Currently, for this very reason I am living with my grandmother. Losing a son was hard enough for her but now she has to take care of me. I know that it is not easy for her at all, but she knows that if she does not do it, no one else will and she did not at the time want the state to take me away from my mother. My mother signed custody of me over easily. So easily that it made me feel that she did not want me. My grandmother said that it is not true, but she over the last three years has shown no signs of wanting me. I am grateful that I have my grandmother, but I think I would have been fine staying with my mom, even with the way things are.

The hardest part of living with my grandmother is the lies. She believes that it would be a social disaster for people to know the truth about my family. Not a single soul even knows my father is dead. Everyone is supposed to believe that my parents just travel a lot. It used to be hard on me, mainly because I did not understand how it would be so wrong for people to know the truth. Though talking about my father would lead to talking about my mother and that was a road I did not want to go down, so I lie. All I seem to do anymore is lie.

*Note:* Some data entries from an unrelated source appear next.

(** C6, as the code has it: only the readers catch. An unreadable
    deformation raster makes [process_deformation_file] return [False] with
    the world untouched, and the loop goes on with the same count, as it
    does past a name without the [_unwrap.geo] suffix; a conversion that
    returns moves the loop on with the count advanced on [True]; at the end
    of the listing the count is the result; an exception of the conversion, such as the [OSError] of a LAS
    path that cannot be written, is caught nowhere: it ends the loop at once
    with the remaining entries unprocessed, and [main] is that loop run from
    a count of zero, so it reports nothing then. *)
Theorem orchestrator_error_policy (a : args) (cfg : config)
    (input_dir output_dir name : string) (names rest : list string)
    (count : nat) (w0 w : world) :
  endswith name "_unwrap.geo" = true ->
  load_config (arg_config a) w0 = (Ok cfg, w0) ->
  input_dir = arg_or (arg_input_dir a) (path_join (results cfg) "deformation") ->
  output_dir = arg_or (arg_output_dir a) (path_join (results cfg) "point_cloud") ->
  listing w0 input_dir = Some names ->
  main a w0 = process_all input_dir output_dir cfg names 0 w0
  /\ process_all input_dir output_dir cfg [] count w = (Ok count, w)
  /\ (forall other,
        endswith other "_unwrap.geo" = false ->
        process_all input_dir output_dir cfg (other :: rest) count w
        = process_all input_dir output_dir cfg rest count w)
  /\ (read_deformation_data w (path_join input_dir name) = None ->
      process_deformation_file (path_join input_dir name)
        (path_join input_dir (replace name "_unwrap.geo" "_corr.geo"))
        output_dir cfg w
      = (Ok false, w)
      /\ process_all input_dir output_dir cfg (name :: rest) count w
         = process_all input_dir output_dir cfg rest count w)
  /\ (forall ok w',
        process_deformation_file (path_join input_dir name)
          (path_join input_dir (replace name "_unwrap.geo" "_corr.geo"))
          output_dir cfg w
        = (Ok ok, w') ->
        process_all input_dir output_dir cfg (name :: rest) count w
        = process_all input_dir output_dir cfg rest
            (if ok then S count else count) w')
  /\ (forall e w',
        process_deformation_file (path_join input_dir name)
          (path_join input_dir (replace name "_unwrap.geo" "_corr.geo"))
          output_dir cfg w
        = (Raise e, w') ->
        process_all input_dir output_dir cfg (name :: rest) count w
        = (Raise e, w'))
  /\ (forall d t crs,
        read_deformation_data w (path_join input_dir name) = Some (d, t, crs) ->
        wf_ndarray d ->
        path_exists w
          (path_join input_dir (replace name "_unwrap.geo" "_corr.geo"))
        = false ->
        writable w
          (path_join output_dir
             (fst (splitext (basename (path_join input_dir name))) ++ ".las"))
        = false ->
        process_all input_dir output_dir cfg (name :: rest) count w
        = (Raise OSError, w)).
Proof.
  intros Hname Hcfg Hin Hout Hls.
  split; [|split; [|split; [|split; [|split; [|split]]]]].
  - unfold main, io_bind. rewrite Hcfg. rewrite <- Hin, <- Hout.
    unfold listdir. now rewrite Hls.
  - reflexivity.
  - intros other Hother. cbn [process_all]. now rewrite Hother.
  - intros Hnone.
    assert (Hp : process_deformation_file (path_join input_dir name)
                   (path_join input_dir (replace name "_unwrap.geo" "_corr.geo"))
                   output_dir cfg w = (Ok false, w)).
    { unfold process_deformation_file. now rewrite Hnone. }
    split; [exact Hp|]. rewrite process_all_step by exact Hname.
    now rewrite Hp.
  - intros ok w' Hp. rewrite process_all_step by exact Hname. now rewrite Hp.
  - intros e w' Hp. rewrite process_all_step by exact Hname. now rewrite Hp.
  - intros d t crs Hd Hwf Hnocoh Hw.
    rewrite process_all_step by exact Hname.
    unfold process_deformation_file. rewrite Hd, Hnocoh, andb_false_r.
    unfold io_bind at 1. unfold lift.
    rewrite (create_point_cloud_kept d None t cfg Hwf I).
    unfold io_bind.
    rewrite save_to_las_unwritable; [reflexivity | exact Hw | now rewrite length_map].
Qed.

I slid my key into the lock of the gate that surrounded my mother’s house. It was a very old gate that made a shrieking sound when you pushed it open. I used to think of it as a warning, for the nightmare that was in store, as if I was about to enter some type of haunted house, full of things that would be too scary for me to see. Never would that gate understand how right it was. I always feared what was behind the front door of my mother’s house. Inside laid the soul of a broken woman and a corpse that resembled her living within its halls. I shut the gate behind me and felt the darkness close in around me. It was the darkness of my mother’s own personal hell that was taking me over. I screamed on the inside at myself because I knew that I could escape but I continued forward in the darkness.

I stood on my mother’s doorstep for what seemed like an hour, though it was only a few short minutes. I listened closely to the sound of the television but could not make out any words. I had to prepare myself and get ready for what was to come. Never was a weekend at my mother’s the same and you never knew what to expect. Preparing myself was just a long process of talking myself out of turning around and running away. I have had many dreams of running from this place, running until my legs gave out and I had to push myself to keep going. It was dreams like that, that almost made running seem like something I needed to do.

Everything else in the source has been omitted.